What we observe in United Nations statistics is neither a technical error nor a flaw in census methodology. What we see—reinforced by realities on the ground—is a demographic transformation with clear geopolitical dimensions, aimed at altering power balances and dismantling national identity. It is a project made possible by the convergence of internal and external factors, involving an opportunistic tribal militia, a complicit political alliance, and predatory regional and international powers.
Since independence, Sudan has suffered chronic security, political, and economic crises, despite its vast territory and strategic location as the southern gateway to the Middle East and the northern gateway to Central and East Africa, extending to the fringes of West Africa. It also possesses a long Red Sea coastline, along one of the world’s most important international oil and trade routes. Moreover, Sudan possesses significant mineral wealth, fertile agricultural lands, and abundant water resources, making it a pillar of global food security.
Yet despite this, Sudan is relatively sparsely populated in relation to its size, and features deep tribal interconnections with neighbouring countries—both direct and indirect—making it a land of migration, a target for opportunists, and a theatre for regional and international adventurism.

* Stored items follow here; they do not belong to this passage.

(** The two records of an allocation: the participant with its token id, the
    token with its owner. *)
Lemma invariant_allocation st i t a p :
  allocation_invariant st -> 1 <= i <= maxTokens ->
  st !! token_key i = Some (Marshal_Token t) ->
  Token.Available t = true ->
  a <> "" -> ~ is_token_key a ->
  allocation_invariant
    (<[token_key i := Marshal_Token (owned_Token t a)]>
       (<[a := Marshal_Participant (approved_Participant p (token_key i))]> st)).
Proof.
  intros (Hempty & Hpool & Hown) Hi Ht Hav Ha Hnot.
  assert (Hai : forall j, 1 <= j <= maxTokens -> token_key j <> a).
  { intros j Hj <-. apply Hnot. now exists j. }
  destruct (Hpool i Hi) as [u (Hl & Hint & Hid & Havail)].
  rewrite Hl in Ht. apply (inj Some), Marshal_Token_inj in Ht. subst u.
  assert (Howner : Token.Owner t = "").
  { rewrite Hav in Havail. symmetry in Havail. now apply String.eqb_eq in Havail. }
  split; [|split].
  - rewrite !lookup_insert_ne; [done|done|]. apply token_key_nonempty.
  - intros j Hj. destruct (decide (j = i)) as [->|Hne].
    + exists (owned_Token t a). split; [apply lookup_insert_eq|].
      split; [done|]. split; [done|]. cbn. symmetry. now apply String.eqb_neq.
    + destruct (Hpool j Hj) as [u (Hlu & Hrest)]. exists u. split; [|done].
      rewrite !lookup_insert_ne; [done| |].
      * intros Heq. symmetry in Heq. now apply Hai in Heq.
      * intros Heq. apply token_key_inj in Heq; lia.
  - intros a' q. rewrite lookup_insert. case_decide as Hka.
    { intros Heq. apply (inj Some) in Heq. discriminate. }
    rewrite lookup_insert. case_decide as Hka'.
    + subst a'. intros Heq. apply (inj Some), Marshal_Participant_inj in Heq.
      subst q. intros _. exists i, (owned_Token t a).
      split; [done|]. split; [done|]. split; [apply lookup_insert_eq|done].
    + intros Hq Htid. destruct (Hown a' q Hq Htid) as (j & u & Hj & Heq & Hlu & Ho).
      destruct (decide (j = i)) as [->|Hne].
      * exfalso. rewrite Hl in Hlu. apply (inj Some), Marshal_Token_inj in Hlu.
        subst u. rewrite Howner in Ho. subst a'. congruence.
      * exists j, u. split; [done|]. split; [done|]. split; [|done].
        rewrite !lookup_insert_ne; [done| |].
        -- intros Hja. symmetry in Hja. now apply Hai in Hja.
        -- intros Hji. apply token_key_inj in Hji; lia.
Qed.

(** A record under a key is there, hence the key is not the empty one. *)
Lemma invariant_key_nonempty st k b :
  allocation_invariant st -> st !! k = Some b -> k <> "".
Proof. intros (Hempty & _) Hk ->. congruence. Qed.

(** Reading a token of the pool as a request of another workflow. *)
Lemma Token_as_TransferRequest t :
  TransferRequest.Status (fst (Unmarshal_TransferRequest (Marshal_Token t))) = "".
Proof. reflexivity. Qed.

Lemma Token_as_MintRequest t :
  MintRequest.TokenID (fst (Unmarshal_MintRequest (Marshal_Token t))) = Token.TokenID t.
Proof. reflexivity. Qed.

Lemma absent_not_token_key st k :
  allocation_invariant st -> st !! k = None -> ~ is_token_key k.
Proof.
  intros (_ & Hpool & _) Hk [i [Hi ->]].
  destruct (Hpool i Hi) as [t (Hl & _)]. congruence.
Qed.

Ltac prefixed_key :=
  first [ apply not_token_key_tokenrequest | apply not_token_key_mintrequest
        | apply not_token_key_custreq | apply not_token_key_custmintreq
        | apply not_token_key_customer | apply not_token_key_transfer ].

Ltac other_record :=
  first [ apply no_participant_Token | apply no_participant_TokenRequest
        | apply no_participant_MintRequest | apply no_participant_Customer
        | apply no_participant_RegisterCustomerRequest | apply no_participant_Text
        | eapply no_participant_TransferRequest; eassumption ].

(** The record written under a key built from a prefix. *)
Ltac invariant_kept :=
  cbn [fst snd];
  first [ assumption
        | apply invariant_insert; [assumption | discriminate | prefixed_key | other_record] ].

Lemma SubmitRegistration_invariant ctx name passwordHash country st :
  allocation_invariant st ->
  allocation_invariant (run (SubmitRegistration ctx name passwordHash country) st).
Proof.
  intros Hinv. unfold SubmitRegistration, ParticipantExists. tx_crunch; cbn [fst snd].
  - done.
  - apply invariant_insert_participant; [done| | |done].
    + apply address_of_name_nonempty.
    + eapply absent_not_token_key; [eassumption|].
      now destruct (st !! address_of_name name).
Qed.

Lemma RequestTokenRequest_invariant name networkAddress passwordHash country st :
  allocation_invariant st ->
  allocation_invariant
    (run (RequestTokenRequest name networkAddress passwordHash country) st).
Proof. intros Hinv. unfold RequestTokenRequest. tx_crunch; invariant_kept. Qed.

Lemma RequestMintCoins_invariant ctx networkAddress passwordHash amount st :
  allocation_invariant st ->
  allocation_invariant (run (RequestMintCoins ctx networkAddress passwordHash amount) st).
Proof. intros Hinv. unfold RequestMintCoins. tx_crunch; invariant_kept. Qed.

Lemma RegisterCustomer_invariant networkAddress name passwordHash tokenID st :
  allocation_invariant st ->
  allocation_invariant
    (run (RegisterCustomer networkAddress name passwordHash tokenID) st).
Proof. intros Hinv. unfold RegisterCustomer. tx_crunch; invariant_kept. Qed.

Lemma CustomerRequestMint_invariant networkAddress tokenID amount st :
  allocation_invariant st ->
  allocation_invariant (run (CustomerRequestMint networkAddress tokenID amount) st).
Proof. intros Hinv. unfold CustomerRequestMint. tx_crunch; invariant_kept. Qed.

Lemma CreateTransferRequest_invariant ParseFloat sender receiver senderToken
  receiverToken tokenID amountStr NewRandom st :
  allocation_invariant st ->
  allocation_invariant
    (run (CreateTransferRequest ParseFloat sender receiver senderToken receiverToken
                                tokenID amountStr NewRandom) st).
Proof. intros Hinv. unfold CreateTransferRequest. tx_crunch; invariant_kept. Qed.

Lemma invariant_token_written st k b minted :
  allocation_invariant st -> st !! k = Some b ->
  snd (Unmarshal_Token b) = None -> is_int minted ->
  allocation_invariant
    (<[k := Marshal_Token (with_Minted (fst (Unmarshal_Token b)) minted)]> st).
Proof.
  intros Hinv Hk Hdec Hint.
  apply invariant_token_rewritten with b; try done.
  destruct (Unmarshal_Token b) as [token err]. cbn in *. now subst.
Qed.

(** The key of a record with a transfer status is no key of the pool. *)
Lemma status_not_token_key st id b :
  allocation_invariant st -> st !! id = Some b ->
  TransferRequest.Status (fst (Unmarshal_TransferRequest b)) <> "" ->
  ~ is_token_key id.
Proof.
  intros (_ & Hpool & _) Hid Hstatus Hkey.
  destruct (pool_records_key st id b Hpool Hid Hkey) as (i & t & _ & _ & -> & _).
  now apply Hstatus.
Qed.

(** The key of a balance record is no key of the pool. *)
Lemma balance_not_token_key ParseFloat st k b f :
  allocation_invariant st -> st !! k = Some b ->
  ParseFloat_bytes ParseFloat b = Some f -> ~ is_token_key k.
Proof.
  intros (_ & Hpool & _) Hk Hparse Hkey.
  destruct (pool_records_key st k b Hpool Hk Hkey) as (i & t & _ & _ & -> & _).
  discriminate.
Qed.

Lemma status_eqb_nonempty s literal :
  negb (String.eqb s literal) = false -> literal <> "" -> s <> "".
Proof. intros H%negb_false_iff%String.eqb_eq. congruence. Qed.

Lemma ApproveTransferByOwner_invariant transferRequestID approver st :
  allocation_invariant st ->
  allocation_invariant (run (ApproveTransferByOwner transferRequestID approver) st).
Proof.
  intros Hinv. unfold ApproveTransferByOwner. tx_crunch; cbn [fst snd]; try done.
  - apply invariant_insert; [done| | |].
    + eapply invariant_key_nonempty; eassumption.
    + eapply status_not_token_key; [eassumption..|].
      eapply status_eqb_nonempty; [eassumption|discriminate].
    + eapply no_participant_TransferRequest; eassumption.
  - apply invariant_delete; [done|].
    eapply status_not_token_key; [eassumption..|].
    eapply status_eqb_nonempty; [eassumption|discriminate].
Qed.

Lemma balance_not_decoded ParseFloat b f :
  ParseFloat_bytes ParseFloat b = Some f -> snd (Unmarshal_Token b) <> None.
Proof. destruct b; [discriminate|]. intros _. discriminate. Qed.

Lemma ApproveTransferByReceiver_invariant ParseFloat transferRequestID approver st :
  allocation_invariant st ->
  allocation_invariant
    (run (ApproveTransferByReceiver ParseFloat transferRequestID approver) st).
Proof.
  intros Hinv. unfold run, ApproveTransferByReceiver. tx_step.
  destruct (st !! transferRequestID) as [b|] eqn:Hid; tx_step; [|done].
  destruct (snd (Unmarshal_TransferRequest b)) eqn:Herr; tx_step; [done|].
  destruct (negb (String.eqb (TransferRequest.Status _) _)) eqn:Hstatus;
    tx_step; [done|].
  assert (Hidkey : ~ is_token_key transferRequestID).
  { eapply status_not_token_key; [eassumption..|].
    eapply status_eqb_nonempty; [eassumption|discriminate]. }
  assert (Hidne : transferRequestID <> "") by eauto using invariant_key_nonempty.
  destruct (st !! TransferRequest.TokenID _) as [b0|] eqn:Htok; tx_step; [|done].
  destruct (snd (Unmarshal_Token b0)) eqn:Hdec; tx_step; [done|].
  destruct (negb (String.eqb (Token.Owner _) approver)); tx_step; [done|].
  destruct (st !! TransferRequest.SenderTransferID (fst (Unmarshal_TransferRequest b)))
    as [b1|] eqn:Hbal; tx_step; [|done].
  destruct (ParseFloat_bytes ParseFloat b1) as [f|] eqn:Hparse; tx_step; [|done].
  destruct (PrimFloat.ltb _ _); tx_step.
  - destruct (Marshal_TransferRequest _) as [rejected|] eqn:Hm; tx_step; cbn [fst snd].
    + apply invariant_insert; eauto using no_participant_TransferRequest.
    + now apply invariant_delete.
  - set (st1 := <[TransferRequest.SenderTransferID _ := _]> st).
    assert (Hst1 : allocation_invariant st1).
    { apply invariant_insert;
        eauto using invariant_key_nonempty, balance_not_token_key, no_participant_Text. }
    assert (Htok1 : st1 !! TransferRequest.TokenID (fst (Unmarshal_TransferRequest b))
                    = Some b0).
    { unfold st1. rewrite lookup_insert_ne; [done|]. intros Heq.
      rewrite Heq, Htok in Hbal. injection Hbal as <-.
      now apply balance_not_decoded in Hparse. }
    pose proof (invariant_token_written st1 _ b0
                  (add_int (Token.Minted (fst (Unmarshal_Token b0)))
                           (int_of_float64
                              (TransferRequest.Amount (fst (Unmarshal_TransferRequest b)))))
                  Hst1 Htok1 Hdec (wrap_int_is_int _)) as Hst2.
    destruct (Marshal_TransferRequest _) as [completed|] eqn:Hm; tx_step; cbn [fst snd].
    + apply invariant_insert; eauto using no_participant_TransferRequest.
    + now apply invariant_delete.
Qed.

Lemma ApproveMintRequest_invariant ctx requestID st :
  allocation_invariant st -> ~ is_token_key requestID ->
  allocation_invariant (run (ApproveMintRequest ctx requestID) st).
Proof.
  intros Hinv Hsafe. unfold run, ApproveMintRequest. tx_step.
  destruct (negb _); tx_step; [done|].
  destruct (st !! requestID) as [b|] eqn:Hid; tx_step; [|done].
  destruct (snd (Unmarshal_MintRequest b)) eqn:Herr; tx_step; [done|].
  destruct (MintRequest.Approved _); tx_step; [done|].
  set (st1 := <[requestID := _]> st).
  assert (Hst1 : allocation_invariant st1).
  { apply invariant_insert;
      eauto using invariant_key_nonempty, no_participant_MintRequest. }
  destruct (st1 !! MintRequest.TokenID (fst (Unmarshal_MintRequest b)))
    as [b0|] eqn:Htok; tx_step; [|done].
  destruct (snd (Unmarshal_Token b0)) eqn:Hdec; tx_step; [done|].
  cbn [fst snd].
  exact (invariant_token_written st1 _ b0 _ Hst1 Htok Hdec (wrap_int_is_int _)).
Qed.

Lemma ApproveCustomerRegistration_invariant requestID owner st :
  allocation_invariant st -> ~ is_token_key requestID ->
  allocation_invariant (run (ApproveCustomerRegistration requestID owner) st).
Proof.
  intros Hinv Hsafe. unfold run, ApproveCustomerRegistration. tx_step.
  destruct (st !! requestID) as [b|] eqn:Hid; tx_step; [|done].
  destruct (snd (Unmarshal_RegisterCustomerRequest b)) eqn:Herr; tx_step; [done|].
  destruct (st !! RegisterCustomerRequest.TokenID _) as [b0|]; tx_step; [|done].
  destruct (snd (Unmarshal_Token b0)); tx_step; [done|].
  destruct (negb _); tx_step; [done|].
  destruct (RegisterCustomerRequest.Approved _); tx_step; [done|].
  cbn [fst snd]. apply invariant_insert; [|discriminate|prefixed_key|other_record].
  apply invariant_insert;
    eauto using invariant_key_nonempty, no_participant_RegisterCustomerRequest.
Qed.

The migration of Afro-Arab tribes into Sudan began as a seasonal pastoral movement. However, due to drought and famine in the 1980s, followed by political and military instability in neighbouring states, this movement transformed into an unregulated and limited settlement at the time—laying the first foundations of subsequent demographic change.
ECOWAS
ECOWAS is a West African organisation comprising fifteen states. Although established under an economic banner, it has in practice been dedicated to consolidating French influence (Françafrique) and protecting Paris’s interests in the region. ECOWAS did not explicitly order tribes to migrate eastward, but since 1979, it has contributed to redirecting pastoral movement by endorsing the right of free movement within its zone. This had a profound impact on Sudan, despite the country not being a member, because the removal of internal barriers allowed massive pastoral–human accumulation in fragile border regions.
As a result, Arab Baggara and Abbala tribes—or Shuwa Arabs as they are known in Nigeria and Cameroon—ceased to be merely pastoral groups and instead became a “transboundary nation” stretching from the Adamawa Highlands in Nigeria and Cameroon, through central and southern Chad (where they are known as Chadian Arabs), and into Darfur and Kordofan.
These eastward migrations intensified from the 1980s onward, but became a forced trajectory after 2010, when ECOWAS—under French impetus—adopted restrictive security and surveillance policies on western routes, against the backdrop of extremist expansion and threats to French interests and investments.
French-origin ECOWAS policies did not seek to settle these tribes, invest in their education, or support their development. Instead, they kept them marginalised, failed to address the proliferation of weapons among them, and sought to offload them elsewhere. Between 2013 and 2022, ECOWAS security policies contributed to dismantling pastoral systems across the Sahel, pushing these pastoral tribes towards Sudan.
In the book International Mobility of Pastoralists in the African Sahel (Oxford University Press, 2021), researchers in arid-zone studies explain:
“The weakness of the national state at the margins of the Sahel region transforms pastoral mobility from a strategy of environmental adaptation into a mechanism for transferring crises from one state to another.”